Revue d'Histoire du Théâtre

Revue d'Histoire du Théâtre Numéro 280

L’adaptation de La Dévotion à la croix est-elle une pièce camusienne ?

Pierre-Louis Rey

Résumé

La Dévotion à la croix est une pièce de Calderón. À partir du festival d’Angers de juin 1953, elle est devenue aussi une pièce d’Albert Camus.
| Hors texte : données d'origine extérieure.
(** How often [download_ilias_data] was entered. *)
Definition downloads (tr : list event) : nat :=
  length (List.filter is_download_start tr).

(** A run of the [rclone copy] command of [upload_rclone]. *)
Definition is_upload (e : event) : bool :=
  match e with
  | EvRun command _ => String.prefix "rclone copy " command
  | _ => false
  end.

(** A call to an external tool or to the dialog. *)
Definition is_tool_call (e : event) : bool :=
  match e with
  | EvWhich _ _ | EvRun _ _ | EvCheckOutput _ _ | EvDialog _ _ _ _ => true
  | _ => false
  end.

(** A call of [add] that raised. *)
Definition is_rejection (e : event) : bool :=
  match e with
  | EvAdd _ (Some _) => true
  | _ => false
  end.


(** Every event of every run of [m] passes the test [P]. *)
Definition only {A} (P : event → bool) (m : M A) : Prop :=
  ∀ w, forallb P (m w).2 = true.

(** Neither a call to the scheduler nor the start of a download. *)
Definition is_preparation (e : event) : bool :=
  negb (is_scheduler_call e) && negb (is_download_start e).

(** The command line [download_ilias_data] runs in the world [w] under
    the environment [env]. *)
Definition download_command_of (env : gmap string string) (w : W) : string :=
  let sync := configured env SYNC_URL Py.None_ in
  download_command (negb (Py.contains "win" (sys_platform w)))
    (configured env USER_NAME Py.None_) (configured env PASSWORD Py.None_)
    (configured env JOBS (Py.Int 10)) (configured env RATE (Py.Int 100))
    (if Py.truthy sync then Some sync else None).

(** The time texts of an environment: the tokens of the variable, or
    of the default when it is unset or empty. *)
Definition times_of (env : gmap string string) : list string :=
  Py.split (Py.str (configured env UPLOAD_TIMES (Py.Str "00:00"))).

(** The events of the first lines of the main program, up to
    [load_config()], and the world they leave. *)
Definition startup_trace (w : W) : list event :=
  let e := os_path_exists "./data" w in
  [EvPathExists "./data" e] ++ (if e then [] else [EvMakedirs "./data"])
  ++ [EvBasicConfig; EvLoadDotenv].

Definition startup_world (w : W) : W :=
  os_load_dotenv (if os_path_exists "./data" w then w else os_makedirs "./data" w).

(** A variable that is unset or set to the empty string. *)
Definition unset_or_empty (env : gmap string string) (key : string) : bool :=
  match env !! key with
  | None => true
  | Some v => String.eqb v ""
  end.


(** *** Reading the set-up *)

(** The path [setup_ilias_downloader] looks the downloader up at, and the
    two installer commands it runs. *)
Definition downloader_path (w : W) : string :=
  path_home w +:+ "/.cargo/bin/KIT-ILIAS-downloader".

Definition rustup_command : string := "curl https://sh.rustup.rs -sSf | sh -s -- -y".

Definition cargo_install_command : string :=
  "cargo install --all-features "
  +:+ "--git 'https://github.com/FliegendeWurst/KIT-ILIAS-downloader' --branch stable".

(** The entry of [rclone listremotes] that [setup_rclone] looks for. *)
Definition remote_token (env : gmap string string) : string :=
  Py.str (configured env RCLONE_REMOTE_NAME (Py.Str "IliasDL-Cloud-Drive")) +:+ ":".

Definition is_check_output (e : event) : bool :=
  match e with
  | EvCheckOutput _ _ => true
  | _ => false
  end.

(** Not a sub-process that returned another code than 0. *)
Definition run_succeeded (e : event) : bool :=
  match e with
  | EvRun _ rc => rc =? 0
  | _ => true
  end.

(** The trace ends with a dialog answered by something else than 'y' and
    the [quit()] that follows it. *)
Definition refused (tr : list event) : Prop :=
  ∃ pre options keys title answer,
    tr = pre ++ [EvDialog options keys title answer; EvQuit]
    ∧ Py.eq_str answer "y" = false.





(** The command lines handed to [subprocess.run], in order. *)
Definition commands (tr : list event) : list string :=
  omap (λ e, match e with EvRun c _ => Some c | _ => None end) tr.

(** The command of the interactive set-up for a provider chosen from the
    list: with the client id and secret when both are configured. *)
Definition create_command (env : gmap string string) (provider : Py.value) : string :=
  let r_name := configured env RCLONE_REMOTE_NAME (Py.Str "IliasDL-Cloud-Drive") in
  let client_id := configured env CLIENT_ID Py.None_ in
  let client_secret := configured env CLIENT_SECRET Py.None_ in
  let command := "rclone config create " +:+ q +:+ Py.str r_name +:+ q
                 +:+ " " +:+ Py.str provider in
  if Py.truthy client_id && Py.truthy client_secret then
    command
    +:+ " --" +:+ Py.str provider +:+ "-client-id "
    +:+ q +:+ Py.str client_id +:+ q
    +:+ " --" +:+ Py.str provider +:+ "-client-secret "
    +:+ q +:+ Py.str client_secret +:+ q
  else command.

End Script.
End Host.

(** ** The time scheduler *)

Module Scheduler.

(** Modelled from the spec: the wall clock of the driver, which the
    [scheduler] module (not among the sources) reads.  An instant is a
    number of seconds since some midnight; a day has 86400 of them. *)
Definition day : Z := 86400.

(** Modelled from the spec: the time of day of a task (section 3), an hour
    and a minute; the class [Task] is in the module [scheduler], which is
    not among the sources. *)
Record TimeOfDay : Type := mkTime { hour : nat; minute : nat }.

#[global] Instance TimeOfDay_eq_dec : EqDecision TimeOfDay.
Proof. solve_decision. Defined.

(** Modelled from the spec: the seconds after midnight at which a time of
    day (section 3: hour and minute) falls. *)
Definition seconds (t : TimeOfDay) : Z :=
  3600 * Z.of_nat (hour t) + 60 * Z.of_nat (minute t).

(** Modelled from the spec: the value of a decimal digit, for the parser
    below. *)
Definition digit (c : ascii) : option nat :=
  let n := nat_of_ascii c in
  if (48 <=? n)%nat && (n <=? 57)%nat then Some (n - 48)%nat else None.

(** Modelled from the spec: reading a zero-padded 24-hour [HH:MM] text
    (section 4.1, input of [add]); the parser of the [scheduler] module is
    not among the sources.  Two digits, a colon, two digits, hour below 24
    and minute below 60. *)
Definition parse_time (s : string) : option TimeOfDay :=
  match list_ascii_of_string s with
  | [h1; h2; c; m1; m2] =>
      if Ascii.eqb c ":" then
        match digit h1, digit h2, digit m1, digit m2 with
        | Some a, Some b, Some x, Some y =>
            let h := (10 * a + b)%nat in
            let m := (10 * x + y)%nat in
            if (h <? 24)%nat && (m <? 60)%nat then Some (mkTime h m) else None
        | _, _, _, _ => None
        end
      else None
  | _ => None
  end.

(** The zero-padded text [HH:MM] of an hour and a minute. *)
Definition two_digits (n : nat) : string :=
  String (ascii_of_nat (48 + n / 10)) (String (ascii_of_nat (48 + n mod 10)) EmptyString).

Definition render (h m : nat) : string := two_digits h +:+ ":" +:+ two_digits m.

(** The specification's notion of a valid time text, stated apart from the
    parser: the text of one of the 24 * 60 pairs of an hour from 0 to 23
    and a minute from 0 to 59. *)
Definition valid_time (s : string) : bool :=
  existsb (λ h, existsb (λ m, String.eqb s (render h m)) (seq 0 60)) (seq 0 24).

(** Modelled from the spec: the driver algorithm of section 4.1, the next
    due instant of a time of day as seen at [now]: today at that time when
    the current time of day is before it, otherwise tomorrow at that
    time. *)
Definition next_due_instant (now : Z) (t : TimeOfDay) : Z :=
  let midnight := day * (now / day) in
  if now mod day <? seconds t then midnight + seconds t
  else midnight + day + seconds t.

(** Modelled from the spec: how an invocation of an action ends (section
    3: an action returns nothing and may raise). *)
Inductive result : Type :=
| Returned
| Raised (detail : string).

(** Modelled from the spec: what the scheduler does to its surroundings
    (section 6, output and reporting hook): it starts an action on a
    unit of execution of its own (reported as information), it reports an
    occurrence skipped because of an overlap (a warning), it reports the
    failure of an action (an error, with the captured detail).  [i] is the
    position of the task in the registry, [due] the due instant served and
    [seen] the instant of the check. *)
Inductive effect : Type :=
| Invoke (i : nat) (due seen : Z)
| Skip (i : nat) (due seen : Z)
| Failure (i : nat) (detail : string).

#[global] Instance effect_eq_dec : EqDecision effect.
Proof. solve_decision. Defined.

(** The task an effect is about. *)
Definition about (e : effect) : nat :=
  match e with
  | Invoke i _ _ => i
  | Skip i _ _ => i
  | Failure i _ => i
  end.

(** Modelled from the spec: what wakes the scheduler once it is started
    (section 5): the driver checking the clock, and the end of an
    invocation that ran on its own unit of execution. *)
Inductive signal : Type :=
| Tick (now : Z)
| Done (i : nat) (r : result).

(** Modelled from the spec: the error of [add] (section 7). *)
Inductive error : Type :=
| ConfigurationError (text : string).

Section Model.
Context {A : Type}.

(** Modelled from the spec: a task of section 3, a time of day and an
    action; [A] is the type of the actions. *)
Record Task : Type := mkTask { timeOfDay : TimeOfDay; action : A }.

(** Modelled from the spec: the driver's view of a task (sections 4.1 and
    5): its next due instant and whether an invocation of it is still
    executing. *)
Record entry : Type := mkEntry { task : Task; due : Z; in_flight : bool }.

(** Modelled from the spec: the [TimeScheduler] data model of section 3,
    with the driver's state of section 4.1; the class is in the module
    [scheduler], which is not among the sources. *)
Record TimeScheduler : Type := mkScheduler {
  tasks : list Task;
  running : bool;
  entries : list entry;
}.

(** Modelled from the spec: a new scheduler is stopped and has no task. *)
Definition new : TimeScheduler := mkScheduler [] false [].

(** Modelled from the spec: [add(timeOfDay, action)] of section 4.1: an
    invalid text fails with a [ConfigurationError]; a valid one appends
    a task to the registry. *)
Definition add (timeOfDay : string) (action : A) (ts : TimeScheduler)
  : option error * TimeScheduler :=
  match parse_time timeOfDay with
  | None => (Some (ConfigurationError timeOfDay), ts)
  | Some t => (None, mkScheduler (tasks ts ++ [mkTask t action]) (running ts) (entries ts))
  end.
Était-elle par avance une pièce camusienne, au sens où son style et son inspiration l’auraient privilégiée pour être choisie par Camus ? Ou celui-ci l’a-t-il transformée de façon qu’on puisse la compter sans réticences parmi ses « œuvres complètes » ? C’est faute d’avoir été pleinement consacré pour des pièces plus personnelles (L’État de siège, créé en 1948, a été un « four », et Les Justes, en 1949, un « demi-succès ») que Camus s’est résigné à ne plus écrire que des adaptations. Les choix qu’il a opérés après la création des Justes ont fait leur part au hasard et aux circonstances, plus qu’à la lointaine époque du Théâtre du Travail et de l’Équipe où, dans la limite de ses moyens matériels, il créait et adaptait ce qu’il voulait.